> What is being asked:
Which lines of the records below contain the word "that"? Report each of them in full.

--- START ---

(* ===== verification/EngineText.v ===== *)
(** * Text the pipeline hands to the filter: rendered addresses and query names are ASCII,
    and the stack buffer of [IpBuf] is large enough for every address. *)
From Stdlib Require Import Ascii.
From S2P Require Import Prelude RustStr RustNet Glob Rule FilterEngine Dns Wire Block QueryLog Cache Stats Engine.

Lemma is_ascii_Forall s : is_ascii s = true ↔ Forall (λ b, (u8 b < 128)%Z) s.
Proof.
  unfold is_ascii. rewrite forallb_Forall. split; intros H; (eapply Forall_impl; [exact H|]); intros x Hx; simpl in *; by apply Z.ltb_lt.
Qed.

(** ** Addresses *)

Lemma show_octet b : length (show_dec (u8 b)) ≤ 3 ∧ is_ascii (show_dec (u8 b)) = true.
Proof. destruct b as [[] [] [] [] [] [] [] []]; vm_compute; split; (done || lia). Qed.

(** A text of at most [n] ASCII bytes. *)
Definition text_le (n : nat) (s : bytes) : Prop := length s ≤ n ∧ is_ascii s = true.

Lemma text_app n m a b : text_le n a → text_le m b → text_le (n + m) (a ++ b).
Proof. intros [? Ha] [? Hb]. split; [rewrite length_app; lia|]. by rewrite is_ascii_app, Ha, Hb. Qed.
Lemma text_weaken n m a : n ≤ m → text_le n a → text_le m a.
Proof. intros ? []. split; [lia|done]. Qed.
Lemma text_join sep n l :
  text_le 1 sep → Forall (text_le n) l → text_le (length l * S n - 1) (join sep l).
Proof.
  intros Hs Hl. induction Hl as [|x l Hx Hl IH]; [done|]. destruct l as [|y l]; [apply (text_weaken n); [simpl; lia|done]|].
  change (join sep (x :: y :: l)) with (x ++ sep ++ join sep (y :: l)).
  eapply text_weaken; [|apply text_app; [exact Hx|apply text_app; [exact Hs|exact IH]]]. simpl. lia.
Qed.

Lemma show_ipv4_text a : text_le 15 (show_ipv4 a).
Proof.
  destruct a as [a b c d]. apply (text_join (bs ".") 3); [done|].
  apply Forall_fmap, Forall_true. intros x. apply show_octet.
Qed.

Lemma hex_digit_ascii n : (0 <= n < 16)%Z → (u8 (hex_digit n) < 128)%Z.
Proof.
  intros Hn. unfold hex_digit. destruct (Z.ltb_spec n 10); rewrite u8_byte_of, Z.mod_small by lia; lia.
Qed.
Lemma hex_digits_text fuel n m acc :
  (0 <= n)%Z → text_le m acc → text_le (fuel + m) (hex_digits fuel n acc).
Proof.
  revert n m acc. induction fuel as [|fuel IH]; intros n m acc Hn [Hl Ha]; simpl; [done|].
  assert (Hc : ∀ k, (0 <= k < 16)%Z → text_le (S m) (hex_digit k :: acc)).
  { intros k Hk. split; [simpl; lia|]. simpl. rewrite Ha, andb_true_r. apply Z.ltb_lt. by apply hex_digit_ascii. }
  destruct (Z.ltb_spec n 16); [eapply text_weaken; [|apply Hc; lia]; lia|].
  eapply text_weaken; [|apply IH; [apply Z.div_pos; lia|apply Hc, Z.mod_pos_bound; lia]]. lia.
Qed.
Lemma show_segs_text l : text_le (length l * 5 - 1) (show_segs l).
Proof.
  unfold show_segs. eapply text_weaken; [|apply (text_join (bs ":") 4)]; [by rewrite length_fmap|done|].
  apply Forall_fmap, Forall_true. intros n. apply (hex_digits_text 4 _ 0); [|done].
  apply (wrap_in_u 16 n). lia.
Qed.

Lemma show_ip_text ip : text_le 48 (show_ip ip).
Proof.
  destruct ip as [a|a]; simpl; [apply (text_weaken 15); [lia|apply show_ipv4_text]|].
  unfold show_ipv6. destruct (ipv4_mapped a) as [v4|].
  - apply (text_weaken (7 + 15)); [lia|]. apply text_app; [done|apply show_ipv4_text].
  - assert (Hl : length (ipv6_code a) = 8) by (by destruct a).
    destruct (zero_span 0 (0, 0) (0, 0) (ipv6_code a)) as [st len].
    destruct (Nat.ltb_spec 1 len).
    + apply (text_weaken ((length (take st (ipv6_code a)) * 5 - 1)
        + (2 + (length (drop (st + len) (ipv6_code a)) * 5 - 1)))).
      { rewrite length_take, length_drop. lia. }
      apply text_app; [apply show_segs_text|]. apply text_app; [done|apply show_segs_text].
    + eapply text_weaken; [|apply show_segs_text]. rewrite Hl. lia.
Qed.

(** The buffer never overflows: rendering is [Display]. *)
Lemma render_show ip : render ip = show_ip ip.
Proof.
  unfold render, ipbuf_write_str, ipbuf_new, IPBUF_CAP. cbn [ib_buf length Nat.add].
  destruct (show_ip_text ip) as [Hl _]. by rewrite (proj2 (Nat.leb_le _ _) Hl).
Qed.
Lemma render_ascii ip : is_ascii (render ip) = true.
Proof. rewrite render_show. apply show_ip_text. Qed.

(** ** Names *)

Lemma safe_char_ascii j c : safe_char j c = true → (u8 c < 128)%Z.
Proof.
  destruct c as [[] [] [] [] [] [] [] []]; try (intros _; vm_compute; reflexivity); destruct j; vm_compute; discriminate.
Qed.
Lemma safe_label_ascii l : safe_label l = true → is_ascii l = true.
Proof.
  unfold safe_label. rewrite forallb_Forall, is_ascii_Forall. intros H. apply Forall_lookup. intros i c Hi.
  apply (safe_char_ascii i). rewrite Forall_lookup in H. apply (H i). by rewrite list_lookup_imap, Hi.
Qed.
Lemma read_name_ascii fuel buf start pos name r p :
  is_ascii name = true → read_name_loop fuel buf start pos name = Ok (r, p) → is_ascii r = true.
Proof.
  revert pos name. induction fuel as [|fuel IH]; intros pos name Hn; simpl; [done|].
  destruct (get buf pos) as [b|]; [|done]. cbn [result_bind]. destruct (_ =? 0)%Z; [|done]. destruct (_ =? 0)%Z.
  - destruct (_ <? _); [done|]. intros [= <- _]. by destruct name.
  - destruct (cadd _ _) as [e|]; [|done]. cbn [result_bind]. destruct (get_range _ _ _) as [l|]; [|done].
    cbn [result_bind]. destruct (safe_label l) eqn:El; [|done]. apply IH.
    by rewrite !is_ascii_app, Hn, (safe_label_ascii l El).
Qed.
Lemma parse_query_ascii b p : parse_query b = Some p → is_ascii (pq_qname p) = true.
Proof.
  unfold parse_query, outcome_of, parse_query_r. destruct (length b <? 12); [done|].
  destruct (index16 b 0); [|done]. destruct (index b 2); [|done]. destruct (index b 3); [|done].
  destruct (header_counts b) as [[[[qd an] ns] ar]|]; [|done]. cbn [result_bind]. destruct (negb _); [done|].
  destruct (read_question_name b 12) as [[qname pos]|] eqn:Eq; [|done]. cbn [result_bind].
  destruct (cadd pos 4) as [e|]; [|done]. cbn [result_bind]. destruct (_ <? _); [done|].
  destruct (index16 b pos); [|done]. destruct (index16 b (pos + 2)); [|done]. cbn [result_bind].
  destruct (cadd an ns); [|done]. cbn [result_bind]. destruct (cadd _ ar); [|done]. cbn [result_bind].
  destruct (edns_loop _ _ _ _ _ _ _) as [[ed dok]|]; [|done]. intros [= <-]. simpl.
  by eapply read_name_ascii in Eq.
Qed.

Lemma lower_ascii s : is_ascii s = true → is_ascii (to_ascii_lowercase s) = true.
Proof.
  rewrite !is_ascii_Forall. intros H. apply Forall_fmap. eapply Forall_impl; [exact H|]. intros c Hc. simpl.
  destruct c as [[] [] [] [] [] [] [] []]; vm_compute; try reflexivity; by vm_compute in Hc.
Qed.
Lemma trim_dots_ascii s : is_ascii s = true → is_ascii (trim_end_matches "."%char s) = true.
Proof.
  rewrite !is_ascii_Forall. unfold trim_end_matches. intros H. apply Forall_reverse. apply Forall_reverse in H.
  induction H as [|c l Hc Hl IH]; simpl; [constructor|]. case_bool_decide; [done|by constructor].
Qed.
(* ===== verification/EngineSafety.v ===== *)
(** * The contract of the query pipeline, proved against the interfaces of the filter, the
    DNS library and the LRU map, and applied to concrete instances of all of them. *)
From Stdlib Require Import Ascii.
From S2P Require Import Prelude RustStr RustNet RustFloat Glob Rule Token Parser ParserProps Instances FilterEngine FilterEngineProps FilterSpec Compiler Dns Wire DnsInstances Clients Block QueryLog Cache CacheProps Snapshot SnapshotProps Stats StatsProps Engine EngineText EngineProps EngineInstances.

(** ** What a filtered client is answered *)

Section replies.
Context {DL : DnsLib} {DC : DnsCodec} {IL : IpNetLib} {HO : HashOrder}.
Context {L : LruLib QueryKey Entry} (khash : QueryKey → Z).
Context {sender : Type} (try_send : sender → QueryLogEntry → option sender).
Context {F : Type} {FO : FilterOps F} {pool : Type} (Installed : F → Prop).
Context {NL : NameLaws DL} {CL : CodecLaws DC} {LL : LruLaws L} {FL : FilterLaws FO Installed}.
Local Abbreviation Engine := (Engine (sender:=sender) (F:=F) (pool:=pool)).

(** A reply the server makes itself: an error, the configured block response, or what a rewrite
    rule says. *)
Inductive local_reply (st : EngineState (F:=F) (pool:=pool)) (m : Message) : Prop :=
| lr_error q rc : m = error_response q rc → local_reply st m
| lr_formerr id : m = formerr id → local_reply st m
| lr_block q : m = blocked_message st q → local_reply st m
| lr_rewrite q d : rewrite_response q d (es_blocked_ttl st) = RwDone m → local_reply st m.
Definition hit_reply (r : CachedResponse) : EngineResponse := match r with CrWire b _ _ => ErWire b | CrMessage m => ErMessage m end.

Lemma finalize_resp (g : Engine) env m a l r g' : finalize try_send g env m a l = Some (r, g') → r = ErMessage m.
Proof. unfold finalize. intros H. by inv_some. Qed.
Lemma hr_done_finalize (g : Engine) env m a l r t g' :
  hr_done <$> finalize try_send g env m a l = Some (HrDone r t, g') → r = ErMessage m.
Proof.
  destruct (finalize try_send g env m a l) as [[r0 g0]|] eqn:E; [|done]. apply finalize_resp in E as ->.
  intros H. by injection H as <- <- <-.
Qed.
(** The decision of a cache hit, with the filter that made it. *)
Lemma handle_hit_done (g : Engine) env st client id lz key log hit resp task g' :
  state_ok Installed st → hit_sound Installed hit → es_filtering_enabled st && rc_filtering_enabled client = true →
  handle_hit try_send g env st client id lz key log hit = Some (HrDone resp task, g') →
  (∃ m, resp = ErMessage m ∧ local_reply st m)
  ∨ (resp = hit_reply (ch_response hit) ∧ ∃ f, Installed f ∧ f_content_hash f = f_content_hash (es_filter st)
       ∧ filter_answers f client (cached_answers (ch_response hit)) = Some None).
Proof.
  intros Hst Hs Hf H. unfold handle_hit in H.
  destruct (hit_block_recomputed Installed st client hit Hst Hs Hf) as (f & Hi & Hh & E). rewrite E in H.
  destruct (filter_answers f client _) as [[info|]|] eqn:Ef; [| |done]; cbn [mbind option_bind] in H.
  - left. destruct (lazy_into_message lz) as [q|]; [|apply hr_done_finalize in H as ->; eexists; split; [done|by eapply lr_formerr]].
    destruct (maybe_refresh _ _ _ _ _ _) as [t1 g1]. destruct (finalize _ _ _ _ _ _) as [[r0 g0]|] eqn:E0; [|done].
    apply finalize_resp in E0 as ->. cbn [mbind option_bind] in H. injection H as <- _ _. eexists. split; [done|by eapply lr_block].
  - right. destruct (maybe_refresh _ _ _ _ _ _) as [t1 g1]. split; [|by exists f]. destruct (ch_response hit) as [b rc an|m].
    + unfold finalize_wire in H. destruct (engine_record _ _ _ _ _ _ _); [|done]. cbn [mbind option_bind] in H. by injection H as <- _ _.
    + destruct (finalize _ _ _ _ _ _) as [[r0 g0]|] eqn:E0; [|done]. apply finalize_resp in E0 as ->. cbn [mbind option_bind] in H.
      by injection H as <- _ _.
Qed.
Lemma handle_done (g : Engine) env cid ingress ip resp task g' client :
  engine_ok khash Installed g → handle khash try_send g env cid ingress ip = Some (HrDone resp task, g') →
  identify (es_clients (eg_state g)) ip = Some client → es_filtering_enabled (eg_state g) && rc_filtering_enabled client = true →
  (∃ m, resp = ErMessage m ∧ local_reply (eg_state g) m)
  ∨ (∃ key id hit c' f, cache_get khash (ev_now env) (eg_cache g) key id = Some (Some hit, c') ∧ resp = hit_reply (ch_response hit)
       ∧ Installed f ∧ f_content_hash f = f_content_hash (es_filter (eg_state g))
       ∧ filter_answers f client (cached_answers (ch_response hit)) = Some None).
Proof.
  intros Hg H Hid Hf. unfold handle in H. rewrite Hid in H. cbn [mbind option_bind] in H.
  destruct (into_parts ingress) as [[fields lz]|m0]; [|injection H as <- _ _; left; eexists; split; [done|by eapply lr_error]].
  rewrite Hf in H. destruct (f_check _ _ _ _) as [v|]; [|done]. cbn [mbind option_bind] in H.
  assert (Hfin : ∀ g0 m a l, hr_done <$> finalize try_send g0 env m a l = Some (HrDone resp task, g') → local_reply (eg_state g) m →
    ∃ m, resp = ErMessage m ∧ local_reply (eg_state g) m).
  { intros g0 m a l E Hl. apply hr_done_finalize in E. by exists m. }
  assert (Hferr : ∀ id, local_reply (eg_state g) (formerr id)) by (intros id; by eapply lr_formerr).
  destruct v as [rule|info|info data].
  - unfold handle_lookup in H. destruct (cache_get _ _ _ _ _) as [[[hit|] c1]|] eqn:Eg; [| |done]; cbn [mbind option_bind] in H.
    + pose proof (get_sound khash Installed _ _ _ _ _ _ (eo_cache _ _ _ Hg) Eg) as Hs.
      destruct (handle_hit_done _ _ _ _ _ _ _ _ _ _ _ _ (eo_state _ _ _ Hg) Hs Hf H) as [?|(E & f & ? & ? & ?)]; [by left|right].
      by eexists _, _, hit, c1, f.
    + destruct (lazy_into_message lz); [done|]. left. by eapply Hfin.
  - left. destruct (lazy_into_message lz); (eapply Hfin; [exact H|]); [by eapply lr_block|done].
  - left. destruct (lazy_into_message lz); [|by eapply Hfin]. destruct (rewrite_response _ _ _) eqn:Er; [|done].
    eapply Hfin; [exact H|]. by eapply lr_rewrite.
Qed.
(** The end of a query that was at the pool. *)
Lemma resume_done (g : Engine) env p res :
  engine_ok khash Installed g → state_ok Installed (pd_state p) →
  es_filtering_enabled (pd_state p) && rc_filtering_enabled (pd_client p) = true →
  ∃ r g', resume khash try_send g env p res = Some (r, g') ∧
    match res with
    | Err _ => r = ErMessage (error_response (pd_query p) RC_SERVFAIL)
    | Ok resolved =>
        ∃ o, filter_answers (es_filter (pd_state p)) (pd_client p) (msg_answers (rs_message resolved)) = Some o ∧
          match o with
          | Some _ => r = ErMessage (blocked_message (pd_state p) (pd_query p))
          | None => r = ErMessage (rs_message resolved) ∨ ∃ b, r = ErWire b ∧ msg_to_vec (rs_message resolved) = Some b
          end
    end.
Proof.
  intros Hg Hp Hf. destruct (resume_ok khash try_send Installed g env p res Hg Hp) as (r & g' & E & _). exists r, g'. split; [done|].
  unfold resume in E. destruct res as [resolved|e]; [|by apply finalize_resp in E]. cbv zeta in E. rewrite Hf in E.
  destruct (filter_answers _ _ _) as [o|]; [|done]. exists o. split; [done|]. cbn [mbind option_bind] in E. destruct o as [info|].
  - destruct (engine_insert _ _ _ _ _ _) as [[served g1]|]; [|done]. cbn [mbind option_bind] in E. by apply finalize_resp in E.
  - destruct (if es_filtering_enabled (pd_state p) && _ then _ else _) as [v|]; [|done]. cbn [mbind option_bind] in E.
    destruct (engine_insert _ _ _ _ _ _) as [[served g1]|] eqn:Ei; [|done]. cbn [mbind option_bind] in E.
    destruct served as [w|]; [|left; by apply finalize_resp in E]. right. exists (iw_bytes w).
    unfold finalize_wire in E. destruct (engine_record _ _ _ _ _ _ _); [|done]. injection E as <- _. split; [done|].
    unfold engine_insert, cache_insert in Ei. destruct (negb _); [done|]. destruct (cacheable_ttl _ _); [|done].
    unfold store_message in Ei. destruct (msg_to_vec (rs_message resolved)) as [b|]; [destruct (scan_ttl_offsets b)|];
      destruct (put_entry _ _ _ _); try done; by injection Ei as <- _.
Qed.
End replies.

(** ** The filters a process compiles *)

(** What [filter_answers] checks: the names and addresses of the answers, with the type each
    is checked as. *)
Definition hint_targets `{DnsLib} (v : SvcParam) : list (bytes * bytes) :=
  match v with
  | Ipv4Hint ips => (λ a, (render (V4 a), bs "HTTPS")) <$> ips
  | Ipv6Hint ips => (λ a, (render (V6 a), bs "HTTPS")) <$> ips
  | SvcOther _ => []
  end.
Definition data_targets `{DnsLib} (d : RData) : list (bytes * bytes) :=
  match d with
  | RdCNAME cname => [(trim_end_matches "."%char (name_to_ascii cname), bs "CNAME")]
  | RdA ip => [(render (V4 ip), bs "A")]
  | RdAAAA ip => [(render (V6 ip), bs "AAAA")]
  | RdHTTPS params | RdSVCB params => mjoin (hint_targets <$> params)
  | _ => []
  end.
Definition targets `{DnsLib} (an : list DnsRecord) : list (bytes * bytes) := mjoin ((λ r, data_targets (dr_data r)) <$> an).

Section compiled.
Context {DL : DnsLib} {DC : DnsCodec} {IL : IpNetLib} {RX : RegexLib} {US : UnstableSort}.
Context (chash : list (bytes * Z * Action) → Z).
(** The sets of lists, each with its id, name and text, that a process compiles. *)
Context (Configs : list (Z * bytes * bytes) → Prop).
Local Abbreviation Filter := ((bytes → Z) * FilterEngine)%type.
Implicit Types (f : Filter) (client : ResolvedClient) (brs : list BuildRule).

(** Their texts are ASCII and their rules fit the engine's integer fields. *)
Definition lists_fit_engine : Prop := ∀ ls, Configs ls → ascii_lists ls ∧ limits_ok (surviving ls).
(** The standard library's hasher has no collision among them. *)
Definition no_collision : Prop := ∀ l1 l2, Configs l1 → Configs l2 →
  chash (contents (surviving l1)) = chash (contents (surviving l2)) → contents (surviving l1) = contents (surviving l2).
(** A filter compiled from lists, each with hash keys of its own. *)
Definition compiled_from f (ls : list (Z * bytes * bytes)) : Prop := from_rules f.1 chash (surviving ls) = Some f.2.
Definition loaded f : Prop := ∃ ls, Configs ls ∧ compiled_from f ls.

Lemma loaded_built {GL : GlobLaws RX} f : lists_fit_engine → loaded f → built_filter chash f.
Proof. intros Hc (ls & Hls & Hf). destruct (Hc ls Hls) as [Ha Hl]. exists (surviving ls). split; [by apply compiled_rules_ok|done]. Qed.
Lemma loaded_laws {GL : GlobLaws RX} {RL : RegexLaws RX} : lists_fit_engine → FilterLaws engine_filter loaded.
Proof. intros Hc. apply (filter_laws_sub _ (built_filter chash)); [|apply _]. intros f. by apply loaded_built. Qed.
(** Filters of one content hash are compiled from the same rules. *)
Lemma same_hash_same_rules f1 l1 f2 : lists_fit_engine → no_collision → Configs l1 → compiled_from f1 l1 → loaded f2 →
  f_content_hash f2 = f_content_hash f1 → from_rules f2.1 chash (surviving l1) = Some f2.2.
Proof.
  intros Hc Hn H1 E1 (l2 & H2 & E2) Hh. cbn [f_content_hash engine_filter] in Hh.
  rewrite (content_hash_of _ _ _ _ E1), (content_hash_of _ _ _ _ E2) in Hh.
  by rewrite (same_contents l1 l2 (proj1 (Hc l1 H1)) (proj1 (Hc l2 H2)) (eq_sym (Hn l2 l1 H2 H1 Hh))).
Qed.

(** *** Decisions about answers *)

(** The linear scan over the rules admits a verdict other than a block for every target; it
    admits this block for one of them. *)
Definition unblocked brs client (an : list DnsRecord) : Prop :=
  ∀ t, t ∈ targets an → ∃ v, spec_verdict brs (normalize_query t.1) t.2 (client_info client) v ∧ ∀ i, v ≠ VBlock i.
Definition blocked_by brs client (an : list DnsRecord) (i : MatchInfo) : Prop :=
  ∃ t, t ∈ targets an ∧ spec_verdict brs (normalize_query t.1) t.2 (client_info client) (VBlock i).
Definition decided brs client (an : list DnsRecord) (o : option MatchInfo) : Prop :=
  match o with None => unblocked brs client an | Some i => blocked_by brs client an i end.
(** [resolve] up to the first release of the in-flight lock. *)
Definition resolve_enter (s : System) (q : Message) : Call :=
  if bool_decide (pl_upstreams (sy_pool s) = []) then ClReturned q (Err UeNoUpstreams)
  else match key_from_message q with
       | None => ClReturned q (Err (UeProto (bs "query has no question")))
       | Some key =>
           match alookup key (sy_inflight s) with
           | Some f => ClWaiting q key f false
           | None => ClMissed q key
           end
       end.
(** [let ordered = self.ordered()] up to the await: the second look at the map inserts. *)
Definition resolve_launch (s : System) (c : nat) (q : Message) (key : QueryKey) : System :=
  let '(order, p) := ordered (sy_pool s) in
  let s := with_pool p s in
  match alookup key (sy_inflight s) with
  | Some f => with_calls (<[c := ClWaiting q key f false]> (sy_calls s)) s
  | None =>
      let f := length (sy_flights s) in
      let s := with_flights (sy_flights s ++ [flight_new order (normalize_upstream_edns q)]) s in
      let s := with_inflight ((key, f) :: sy_inflight s) s in
      with_calls (<[c := ClWaiting q key f true]> (sy_calls s)) s
  end.
(** The guard's [drop]. *)
Definition drop_guard (guard : bool) (key : QueryKey) (s : System) : System :=
  if guard then with_inflight (adelete key (sy_inflight s)) s else s.
(** Past the await: the id of the answer is the caller's. *)
Definition restore_id (q : Message) (res : result Resolved UpstreamError) : result Resolved UpstreamError :=
  match res with
  | Ok r => Ok {| rs_message := set_id (msg_id q) (rs_message r); rs_upstream := rs_upstream r; rs_rtt_ms := rs_rtt_ms r |}
  | Err e => Err e
  end.
Definition name_at (p : Pool) (i : nat) : bytes := default [] (up_name <$> pl_upstreams p !! i).

(** The events: a call enters, launches its future, a future's attempt completes, a call
    resumes with the result, a call is dropped at its await, a probe of an upstream ends. *)
Inductive Event : Type :=
| EvEnter (q : Message)
| EvLaunch (c : nat)
| EvAttempt (f : nat) (a : Attempt) (d : Draw)
| EvReturn (c : nat)
| EvDrop (c : nat)
| EvProbe (i : nat) (first second : Attempt) (d : Draw).

Definition flight_attempt (p : Pool) (a : Attempt) (fl : Flight) : Flight :=
  {| fl_query := fl_query fl; fl_order := fl_order fl; fl_tried := fl_tried fl ++ [a];
     fl_loop := loop_attempt (name_at p) a (fl_loop fl) |}.
Definition pool_probe (i : nat) (first second : Attempt) (d : Draw) (p : Pool) : Pool :=
  match pl_upstreams p !! i with
  | Some u => update_health i (λ h, (probe_once (pl_settings p) d 0 u first second h).1) p
  | None => p
  end.
(** An event that is not enabled changes nothing. *)
Definition step (s : System) (e : Event) : System :=
  match e with
  | EvEnter q => with_calls (sy_calls s ++ [resolve_enter s q]) s
  | EvLaunch c =>
      match sy_calls s !! c with Some (ClMissed q key) => resolve_launch s c q key | _ => s end
  | EvAttempt f a d =>
      match sy_flights s !! f with
      | Some fl =>
          match loop_target (fl_loop fl) with
          | Some up =>
              let p := sy_pool s in
              with_flights (<[f := flight_attempt p a fl]> (sy_flights s))
                (with_pool (update_health up (record_attempt (pl_settings p) d a) p) s)
          | None => s
          end
      | None => s
      end
  | EvReturn c =>
      match sy_calls s !! c with
      | Some (ClWaiting q key f guard) =>
          match fl_loop <$> sy_flights s !! f with
          | Some (LpDone res) =>
              drop_guard guard key (with_calls (<[c := ClReturned q (restore_id q res)]> (sy_calls s)) s)
          | _ => s
          end
      | _ => s
      end
  | EvDrop c =>
      match sy_calls s !! c with
      | Some (ClWaiting q key f guard) => drop_guard guard key (with_calls (<[c := ClDropped q]> (sy_calls s)) s)
      | _ => s
      end
  | EvProbe i first second d => with_pool (pool_probe i first second d (sy_pool s)) s
  end.
Definition run (s : System) (es : list Event) : System := foldl step s es.
End resolve.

--- END ---

> Output below:
(** The decision of a cache hit, with the filter that made it. *)
(** The end of a query that was at the pool. *)
(** The sets of lists, each with its id, name and text, that a process compiles. *)
(** An event that is not enabled changes nothing. *)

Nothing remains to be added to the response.